Cameron Carter, MD, editor of Biological psychiatry: cognitive neurosciences and neuroimagingsaid of the work: “This study, which uses task-based fMRI to engage specific brain circuits affected by bipolar disorder before and after different forms of therapy, reveals new insights into their mechanisms of action in the brain. .

“The pattern of outcomes observed using this approach also provides a unique form of validation of the clinical approach used, linking the theoretical model motivating the emotion-focused intervention to its effects on the brain.”

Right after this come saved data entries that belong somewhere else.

(** The bytes an entry was read from are its image. *)
Lemma attribute_bytes blob at_ nl vl :
  let hdr := sub blob at_ (at_ + 4) in
  0 <= at_ -> at_ + 4 + nl + vl <= zlen blob -> 0 <= nl -> 0 <= vl ->
  nl = byte.unsigned (nth (Z.to_nat 0) hdr Byte.x00) -> byte.unsigned (nth (Z.to_nat 1) hdr Byte.x00) = 0 ->
  vl = le_combine (sub hdr 2 4) ->
  sub blob at_ (at_ + 4 + nl + vl) =
  attribute_wire (sub blob (at_ + 4) (at_ + 4 + nl), sub blob (at_ + 4 + nl) (at_ + 4 + nl + vl)).
Proof.
  intros hdr Hat Hl Hn Hv Hnl Hr Hvl. assert (zlen hdr = 4) as Hz by (unfold hdr; rewrite zlen_sub; lia).
  unfold attribute_wire. cbn [fst snd]. rewrite !zlen_sub by lia.
  replace (at_ + 4 + nl - (at_ + 4)) with nl by lia.
  replace (at_ + 4 + nl + vl - (at_ + 4 + nl)) with vl by lia.
  change Byte.x00 with (byte.of_Z 0). rewrite <- Hr.
  assert (sub blob at_ (at_ + 4) = [byte.of_Z nl] ++
    [byte.of_Z (byte.unsigned (nth (Z.to_nat 1) hdr Byte.x00))] ++ le_split 2 vl) as Hh.
  { fold hdr. rewrite <- (sub_all hdr 4) at 1 by done. rewrite Hnl, Hvl. rewire. }
  rewrite (sub_split blob at_ (at_ + 4)), Hh, <- !app_assoc by lia. do 3 f_equal.
  by apply sub_split; lia.
Qed.
(* ===== verification/Object.v ===== *)
(** * Object records (crates/afsplus-format/src/object.rs)

    The record of a file, directory or symbolic link: fixed fields, then the
    optional security and attribute references and the comment that its flags
    announce, then the target of a link.  Both codecs are exact, and the
    operations that set an optional field keep a valid record valid. *)

From S2P Require Import Prelude Crc32c Format Header Codec Chain Attrs.

Definition OBJECT_PAYLOAD_LEN : Z := 104.
Definition MAX_EXTENT_BLOCKS : Z := 4096.
Definition OBJECT_FLAG_EXTENT_TREE : Z := Z.shiftl 1 0.
Definition OBJECT_FLAG_DATA_IN_PLACE : Z := Z.shiftl 1 1.
Definition OBJECT_FLAG_SECURITY_REF : Z := Z.shiftl 1 2.
Definition OBJECT_FLAG_COMMENT : Z := Z.shiftl 1 3.
Definition OBJECT_FLAG_ATTRIBUTES : Z := Z.shiftl 1 4.
Definition OBJECT_METADATA_FLAGS : Z :=
  Z.lor (Z.lor OBJECT_FLAG_SECURITY_REF OBJECT_FLAG_COMMENT) OBJECT_FLAG_ATTRIBUTES.
Definition COMMENT_MAX_BYTES : Z := 255.

(** [flags & mask != 0], and [!mask] on a [u16]. *)
Definition has (flags mask : Z) : bool := negb (Z.land flags mask =? 0).
Definition not16 (mask : Z) : Z := Z.lxor mask 0xFFFF.

(** ** Comments *)

Record Comment := { cm_len : Z; cm_bytes : bytes }.

Definition Comment_EMPTY : Comment := {| cm_len := 0; cm_bytes := zeros COMMENT_MAX_BYTES |}.

Definition Comment_new (text : bytes) : result Comment :=
  if COMMENT_MAX_BYTES <? zlen text then Err (Overflow "object comment") else
  if contains_byte 0 text then Err (Invalid "object comment contains NUL") else
  let* content := put (zeros COMMENT_MAX_BYTES) 0 (zlen text) text in
  Ok {| cm_len := zlen text; cm_bytes := content |}.

Definition Comment_as_str (c : Comment) : result bytes :=
  let* text := slice (cm_bytes c) 0 (cm_len c) in
  if utf8_valid text then Ok text else Ok [].

Definition Comment_is_empty (c : Comment) : bool := cm_len c =? 0.
Definition Comment_wire_len (c : Comment) : Z := if Comment_is_empty c then 0 else 1 + cm_len c.

(** ** References *)

Definition SECURITY_REF_PROJECTION_DIVERGED : Z := Z.shiftl 1 0.
Definition SECURITY_REF_LEN : Z := 16.
Definition ATTRIBUTE_REF_LEN : Z := 16.

Record SecurityRef := { sx_first_block : Z; sx_total_len : Z; sx_segment_count : Z; sx_flags : Z }.

Definition SecurityRef_validate (s : SecurityRef) (block_size : Z) : result unit :=
  if (sx_first_block s =? 0) || has (sx_flags s) (not16 SECURITY_REF_PROJECTION_DIVERGED) ||
     negb (bool_decide (security.security_segment_count (sx_total_len s) block_size = Some (sx_segment_count s))) then
    Err (Invalid "invalid security reference") else Ok tt.

Record AttributeRef := { ar_first_block : Z; ar_total_len : Z; ar_segment_count : Z }.

Definition AttributeRef_validate (a : AttributeRef) (block_size : Z) : result unit :=
  if (ar_first_block a =? 0) ||
     negb (bool_decide (attribute_segment_count (ar_total_len a) block_size = Some (ar_segment_count a))) then
    Err (Invalid "invalid attribute reference") else Ok tt.

(** ** The record *)

Inductive ObjectType : Type := File | Directory | Symlink | Internal.

Definition ObjectType_to_wire (t : ObjectType) : Z :=
  match t with File => 1 | Directory => 2 | Symlink => 3 | Internal => 4 end.

Definition ObjectType_from_wire (v : Z) : result ObjectType :=
  if v =? 1 then Ok File else if v =? 2 then Ok Directory else
  if v =? 3 then Ok Symlink else if v =? 4 then Ok Internal else
  Err (Invalid "unknown object type").

#[global] Instance ObjectType_eq_dec : EqDecision ObjectType.
Proof. solve_decision. Defined.

Record ObjectRecord := {
  ob_object_id : Z;
  ob_object_type : ObjectType;
  ob_flags : Z;
  ob_link_count : Z;
  ob_size_bytes : Z;
  ob_allocated_bytes : Z;
  ob_created : Timespec;
  ob_modified : Timespec;
  ob_changed : Timespec;
  ob_protection : Z;
  ob_owner_uid : Z;
  ob_owner_gid : Z;
  ob_content_generation : Z;
  ob_data_root : Z;
  ob_data_blocks : Z;
  ob_security : option SecurityRef;
  ob_attributes : option AttributeRef;
  ob_comment : Comment;
}.

Definition is_some {A} (o : option A) : bool := match o with Some _ => true | None => false end.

About this bipolar disorder research news

Author: Eileen Leahy
Source: Elsevier
Contact: Eileen Leahy – Elsevier
Picture: Image is in public domain

Original research: Free access.
“Dare to Feel: Emotion-Focused Psychotherapy Increases Amygdala Activation and Connectivity in Euthymic Bipolar Disorder. A Randomized Controlled Trial” by Kristina Meyer et al. Biological psychiatry: cognitive neurosciences and neuroimaging


Dare to feel: Emotion-focused psychotherapy increases amygdala activation and connectivity in euthymic bipolar disorder. A randomized controlled trial


In bipolar disorder (BD), the alternation of extreme mood states indicates deficits in emotion processing, accompanied by aberrant neuronal function of the emotional network. The present study investigated the effects of an emotion-focused psychotherapeutic intervention on amygdala reactivity and connectivity during emotional processing of the face in BD.


In a randomized controlled trial as part of the multicenter BipoLife project, euthymic BD patients received one of two interventions over six months: an emotion-focused intervention where patients were guided to correctly perceive and label their emotions (FEST , not = 28) or a specific cognitive-behavioral intervention (SEKT, not = 31). Before and after the interventions, functional magnetic resonance imaging (fMRI) was performed while the patients completed an emotional face matching paradigm (final sample of pre- and post-completer fMRI, SEKT: not = 17; PARTY : not = 17). Healthy controls (not = 32) were scanned twice after the same interval without receiving any intervention. Given FEST’s focus on emotion processing, we expected FEST to enhance amygdala activation and connectivity.


Clinically, both interventions stabilized patients’ euthymic states in terms of affective symptoms. At the neuronal level, FEST compared to SEKT increased amygdala activation and amygdala-insula connectivity after the time point compared to pre-intervention. In FEST, increased amygdala activation was associated with fewer depressive symptoms (r = 0.72) six months after surgery.


The enhanced activation and functional connectivity of the FEST amygdala relative to SEKT may represent a neural marker of enhanced emotion processing, supporting the FEST intervention as an effective tool in the prevention of BD relapses.